Murrow recruited several promising journalists in the mold of the original Boys, some of whom became close enough to Murrow that they are seen as a second generation. They include:

- David Schoenbrun, who covered France.
- Daniel Schorr, who covered the Soviet Union and Germany.
- Alexander Kendrick, who covered Vienna, Great Britain, and Russia duiring the war. Later, he became Murrow's first biographer.
- Robert Pierpoint, who covered the Korean War before becoming a CBS News White House correspondent.
- George Polk, who covered the Middle East and Turkey and was killed while covering Greece in 1948.
- Marvin Kalb, who covered Moscow and Washington for CBS.

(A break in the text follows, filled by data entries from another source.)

Record OperationalStatus (E : Type) := mkStatus {
  status_Ready : bool;
  status_Degraded : bool;
  status_Reason : option (app_error E)
}.
Arguments mkStatus {E} status_Ready status_Degraded status_Reason.
Arguments status_Ready {E} o.
Arguments status_Degraded {E} o.
Arguments status_Reason {E} o.

Record RequestStatus := mkRequestStatus {
  st_RequestID : RequestID;
  st_PhaseState : Coordinator.RequestState;
  st_Reason : string;
  st_Attempt : Z;
  st_PlanType : string;
  st_HopCount : Z;
  st_FallbackReason : string;
  st_ExecutionState : Submission.ExecutionState;
  st_TxHash : Hash
}.

(** ** The methods *)

Section Methods.
Context (keccak256 sha256 : bytes → Hash) (IDFromBytes : bytes → option Envelope.PeerID).
Context (peer_String : Envelope.PeerID → string) (peer_Decode : string → option Envelope.PeerID).
Context {W C E : Type} `{ENV : !Environment W C E}.
(** What [Open] reads from files and passes on. *)
Context (http_url : string → bool).
Context (read_manifest : string → res (ChainReader.error E) ChainReader.gatewayManifest).
Context (is_hex_address : string → bool) (hex_to_address : string → Address).
Context (from_hex : string → bytes).
Context (catalog : Catalog) (pathTreeDepth : Z).
Context (profiles : ChainID → option Registry.ValidatedDirectProfile).
Context (outboxPeer : option Envelope.PeerID) (p2pRequired : bool).
(** [err.Error()] of an error of a validator or of an observer. *)
Context (error_text : app_error E → string).
Context (validation_text : RemoteValidator.error (app_error E) → string).

Abbreviation App := (App W C).
Abbreviation error := (app_error E).
Abbreviation O F A := (M App app_event F A).

Definition set_database (s : App) (db : Database) : App :=
  mkApp db s.(ready) s.(indexerValidated) s.(indexerFailed) s.(p2pFailed) s.(executorFailed)
    s.(p2pBootstrapReady) s.(observers) s.(world).
Definition set_world (s : App) (w : W) : App :=
  mkApp s.(database) s.(ready) s.(indexerValidated) s.(indexerFailed) s.(p2pFailed)
    s.(executorFailed) s.(p2pBootstrapReady) s.(observers) w.
Definition set_observer (s : App) (id : ChainID) (b : observerBinding C) : App :=
  mkApp s.(database) s.(ready) s.(indexerValidated) s.(indexerFailed) s.(p2pFailed)
    s.(executorFailed) s.(p2pBootstrapReady) (<[id := b]> s.(observers)) s.(world).
Definition set_validated (s : App) : App :=
  mkApp s.(database) s.(ready) true s.(indexerFailed) s.(p2pFailed) s.(executorFailed)
    s.(p2pBootstrapReady) s.(observers) s.(world).
Definition fail_indexer (s : App) : App :=
  mkApp s.(database) s.(ready) s.(indexerValidated) true s.(p2pFailed) s.(executorFailed)
    s.(p2pBootstrapReady) s.(observers) s.(world).
Definition fail_executor (s : App) : App :=
  mkApp s.(database) s.(ready) s.(indexerValidated) s.(indexerFailed) s.(p2pFailed) true
    s.(p2pBootstrapReady) s.(observers) s.(world).
Definition fail_p2p (s : App) : App :=
  mkApp s.(database) s.(ready) s.(indexerValidated) s.(indexerFailed) true s.(executorFailed)
    s.(p2pBootstrapReady) s.(observers) s.(world).

(** ** The gates *)

Definition indexerWorkerGate (s : App) : res error unit :=
  if negb s.(ready) then Err ErrOperationalUnavailable
  else if s.(indexerFailed) then Err ErrOperationalDegraded
  else if s.(p2pFailed) then Err ErrOperationalDegraded
  else if s.(executorFailed) then Err ErrOperationalDegraded
  else if p2pRequired && negb s.(p2pBootstrapReady) then Err ErrOperationalUnavailable
  else if HasDegradedCanonicalCursor s.(database).(core) then Err ErrOperationalDegraded
  else if IndexerStore.HasDegraded s.(database) then Err ErrOperationalDegraded
  else Ok tt.

Definition operationalGate (s : App) : res error unit :=
  _ ← indexerWorkerGate s;
  if negb s.(indexerValidated) then Err ErrOperationalUnavailable else Ok tt.

Definition Ready (s : App) : bool := is_ok (operationalGate s).

Definition OperationalStatus_of (s : App) : OperationalStatus E :=
  match operationalGate s with
  | Ok _ => mkStatus true false None
  | Err e => mkStatus false match e with ErrOperationalDegraded => true | _ => false end (Some e)
  end.

(** [!application.ready.Load()] *)
Definition opened : O error unit :=
  λ s, (if negb s.(ready) then Err ErrOperationalUnavailable else Ok tt, s, []).

Definition check (gate : App → res error unit) : O error unit := λ s, (gate s, s, []).

(** ** Transactions, reads, and calls of the world *)

Definition now {F} : O F Z := λ s, let '(t, w) := clock s.(world) in (Ok t, set_world s w, []).

Definition transaction {A} (op : Database → res Tables.error (A * Database)) : O error A :=
  λ s, match op s.(database) with
       | Ok (a, db) => (Ok a, set_database s db, [])
       | Err e => (Err (ErrTables e), s, [])
       end.

(** The same for an operation that returns the database only. *)
Definition transaction_ (op : Database → res Tables.error Database) : O error unit :=
  transaction (λ db, db' ← op db; Ok (tt, db')).

Definition core_transaction {A} (op : Store.DB → res Store.error (A * Store.DB)) : O error A :=
  transaction (on_core op).

Definition mail_transaction (op : MailTables → res Tables.error MailTables) : O error unit :=
  transaction_ (λ db, m ← op db.(mail); Ok (set_mail db m)).

Definition read {A} (op : Database → res Tables.error A) : O error A :=
  λ s, (map_err ErrTables (op s.(database)), s, []).

Definition core_read {A} (op : Store.DB → res Store.error A) : O error A :=
  read (λ db, map_err ErrStore (op db.(core))).

(** A call of a client, and of a reader on a client. *)
Definition on_client {A} (op : W → res E A * W) (s : App) : res error A * App :=
  let '(r, w) := op s.(world) in (map_err ErrClient r, set_world s w).

Definition on_reader {A} (m : M W ChainReader.answer (ChainReader.error E) A) : O error A :=
  λ s, let '(r, w, _) := m s.(world) in (map_err ErrReader r, set_world s w, []).

(** ** Canonical cursors *)

Definition InitializeCanonicalCursor (cursor : Reorg.CanonicalCursor)
    : O error (Reorg.CanonicalCursor * bool) :=
  _ ← opened; core_transaction (Initialize cursor).

Definition LoadCanonicalCursor (id : ChainID) : O error Reorg.CanonicalCursor :=
  _ ← opened; core_read (λ c, LoadCursor c id).

(** The error of a mismatch comes with a committed cursor. *)
Definition AdvanceCanonicalCursor (id : ChainID) (recheckedHash : Hash)
    (next : Reorg.CanonicalBlock) : O error (Reorg.CanonicalCursor * bool) :=
  _ ← opened;
  '(cursor, changed, mismatch) ← core_transaction (AdvanceCursor id recheckedHash next);
  match mismatch with
  | None => M_ret (cursor, changed)
  | Some e => M_fail (ErrTables (ErrCursor e))
  end.

(** ** The store of the indexer *)

Definition LoadIndexerCursor (id : ChainID) : O error (option Reorg.CanonicalCursor) :=
  _ ← opened;
  M_catch (cursor ← core_read (λ c, LoadCursor c id); M_ret (Some cursor))
    (λ e, if is_store missing e then M_ret None else M_fail e).

Definition InitializeIndexerCursor (cursor : Reorg.CanonicalCursor) : O error unit :=
  _ ← opened;
  M_catch (_ ← core_transaction (Initialize cursor); M_ret tt)
    (λ e, M_fail (if is_store conflicting e
                  then DeterministicStoreError (Some (ErrStore Store.ErrRecordConflict)) else e)).

Definition MarkIndexerValidated (expected : Reorg.CanonicalCursor) : O error unit :=
  _ ← check indexerWorkerGate;
  persisted ← M_catch (core_read (λ c, LoadCursor c expected.(Reorg.cursor_ChainID)))
    (λ e, M_fail (if is_store missing e then DeterministicStoreError None else e));
  if (persisted ≠?= expected) || (persisted.(Reorg.cursor_State) ≠?= Reorg.Healthy)
  then M_fail (DeterministicStoreError None)
  else λ s, (Ok tt, set_validated s, []).

Definition LoadIndexerRequest (id : RequestID) : O error (option Coordinator.Request) :=
  _ ← opened;
  M_catch (request ← core_read (λ c, Store.LoadRequest c id); M_ret (Some request))
    (λ e, if is_store missing e then M_ret None else M_fail e).

Definition ApplyIndexerBlock (confirmed : Indexer.ConfirmedBlock) : O error bool :=
  _ ← check indexerWorkerGate;
  t ← now;
  M_catch
    (transaction (IndexerStore.ApplyConfirmedBlock keccak256 sha256 IDFromBytes peer_String
                    outboxPeer t confirmed))
    (λ e, M_fail match e with
                 | ErrTables cause => if deterministicApplyError cause
                                      then DeterministicStoreError (Some cause) else e
                 | _ => e
                 end).

(** The flag stays set even when the database cannot be written. *)
Definition DegradeIndexerCursor (id : ChainID) (reason : string) : O error unit :=
  _ ← opened;
  _ ← ((λ s, (Ok tt, fail_indexer s, [])) : O error unit);
  _ ← transaction_ (IndexerStore.Degrade id reason);
  found ← M_catch (cursor ← core_read (λ c, LoadCursor c id); M_ret (Some cursor))
    (λ e, if is_store missing e then M_ret None else M_fail e);
  match found with
  | Some _ => _ ← core_transaction (DegradeCursor id reason); M_ret tt
  | None => M_ret tt
  end.

(** ** Observers *)

Definition unbound : observerBinding C :=
  mkBinding None None (mkDeployment zero32 zero_address zero32) zero32.

(** A client is dialled once; a binding is kept when its reader was made. *)
Definition observer (entry : Store.LiveChain) : O error (C * GatewayDeployment * BlockHeight) :=
  binding ← ((λ s, (Ok (default unbound (s.(observers) !! entry.(Store.lc_ChainID))), s, []))
             : O error (observerBinding C));
  match binding.(client), binding.(reader) with
  | Some c, Some r => M_ret (c, r, binding.(block))
  | _, _ =>
      c ← match binding.(client) with
           | Some c => M_ret c
           | None => ((λ s, let '(r, w) := dial entry.(Store.lc_HTTPRPC) s.(world) in
                            (map_err ErrDial r, set_world s w, [])) : O error C)
           end;
      '(r, b) ← M_lift (map_err ErrReader
                  (ChainReader.NewTrustRootReaderForChain http_url read_manifest is_hex_address
                     hex_to_address from_hex entry));
      ((λ s, (Ok (c, r, b),
              set_observer s entry.(Store.lc_ChainID) (mkBinding (Some c) (Some r) r b), []))
       : O error (C * GatewayDeployment * BlockHeight))
  end.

Schorr stayed with CBS News until his 1976 dismissal following his refusal to identify a source. He later joined CNN, and was a senior news analyst for National Public Radio, often delivering commentaries in the Murrow mold, until his death on July 23, 2010.

Kalb, the last journalist recruited by Murrow to CBS, was joined by his brother Bernard at the network in the 1960s and 70s. The Kalbs later moved on to NBC. Marvin Kalb is now a Fox News contributor and is now a Washington-based senior fellow for Harvard University.

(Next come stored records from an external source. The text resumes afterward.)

(* ===== verification/ClientRuns.v ===== *)
(** * The clients on any state

    The confirmed indexer, the validator of remote dependencies and the
    coordinator call out through classes.  Whatever state they run on: if the
    calls move it along a preorder, so does a run ([keeps]); and an error of
    [Step] that says the indexer failed closed comes right after
    [DegradeIndexerCursor] ([fails]).  OperationalRuns.v uses both for the
    application of Operational.v. *)

From S2P Require Import Prelude Domain Evidence TrustView Planner PathProof Coordinator ChainABI Receipt Indexer RemoteValidator.
Import Domain.

Module ClientRuns.

Section Clients.
Context {S E : Type} (keccak256 : bytes → Hash) (R : S → S → Prop) `{!PreOrder R}.

(** The calls of the indexer move the state along [R]; the application of a
    block does so when the block satisfies [P]. *)
Record indexer_keeps (RPC : Indexer.EventRPC S E) (ST : Indexer.OperationalStore S E)
    (P : Indexer.ConfirmedBlock → Prop) : Prop := {
  ik_number s : R s (Indexer.rpc_BlockNumber s).2;
  ik_chain s : R s (Indexer.rpc_ChainID s).2;
  ik_header n s : R s (Indexer.rpc_HeaderByNumber n s).2;
  ik_code a h s : R s (Indexer.rpc_CodeAtHash a h s).2;
  ik_filter f t a s : R s (Indexer.rpc_FilterLogs f t a s).2;
  ik_receipt h s : R s (Indexer.rpc_TransactionReceipt h s).2;
  ik_time s : R s (Indexer.time_Now s).2;
  ik_load id s : R s (Indexer.LoadIndexerCursor id s).2;
  ik_init c s : R s (Indexer.InitializeIndexerCursor c s).2;
  ik_mark c s : R s (Indexer.MarkIndexerValidated c s).2;
  ik_request id s : R s (Indexer.LoadIndexerRequest id s).2;
  ik_observe c h b r s : R s (Indexer.ObserveExpectedTrustRoot c h b r s).2;
  ik_apply b s : P b → R s (Indexer.ApplyIndexerBlock b s).2;
  ik_degrade id reason s : R s (Indexer.DegradeIndexerCursor id reason s).2
}.

Definition applied (P : Indexer.ConfirmedBlock → Prop) (ev : Indexer.event) : Prop :=
  match ev with Indexer.Applied b => P b | _ => True end.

Many journalists, including some at CBS, include these "postwar" associates in the group of Boys, though authors Cloud and Olson limited their own list to the World War II crew.

===Other colleagues===
Though they are not considered Murrow's Boys, several other notable journalists worked closely with Murrow during his years at CBS, including:

- Robert Trout, legendary correspondent who preceded Murrow at CBS and coached Murrow in radio broadcasting.
- Fred W. Friendly, co-producer with Murrow of radio's Hear It Now and TV's See It Now.
- Palmer Williams, Murrow and Friendly's operations director on See It Now.
- Joseph Wershba, a reporter who worked with Murrow on Hear It Now and See It Now.
- John F. Peterson, USN Combat Camera Group worked with Murrow at CBS and See It Now during the Korean War
- Don Hewitt, the director of See It Now in its early years, who borrowed from the format to create 60 Minutes.
- Edward P. Morgan, who produced Murrow's CBS Radio show This I Believe in the 1950s. The program presented people's personal philosophies on morality and faith.
- Raymond Gram Swing, a radio commentator who worked closely with Murrow to foster understanding between the British and Americans during the war years. He later took over production of This I Believe from Morgan.
- Marguerite Higgins, who worked alongside Murrow, Pierpoint, and Downs during the Korean War.
- Walter Cronkite, whom Murrow approached in 1943 to join the team and relieve Bill Downs as the CBS Moscow correspondent. Cronkite ultimately turned the offer down when his employer, United Press, countered with a large pay increase. He went on to join CBS in 1950.

Friendly went on to become CBS News president and later taught at Columbia University, where he introduced the Murrow standards to generations of young journalists. Hewitt worked closely with Williams and Wershba during the early years of 60 Minutes.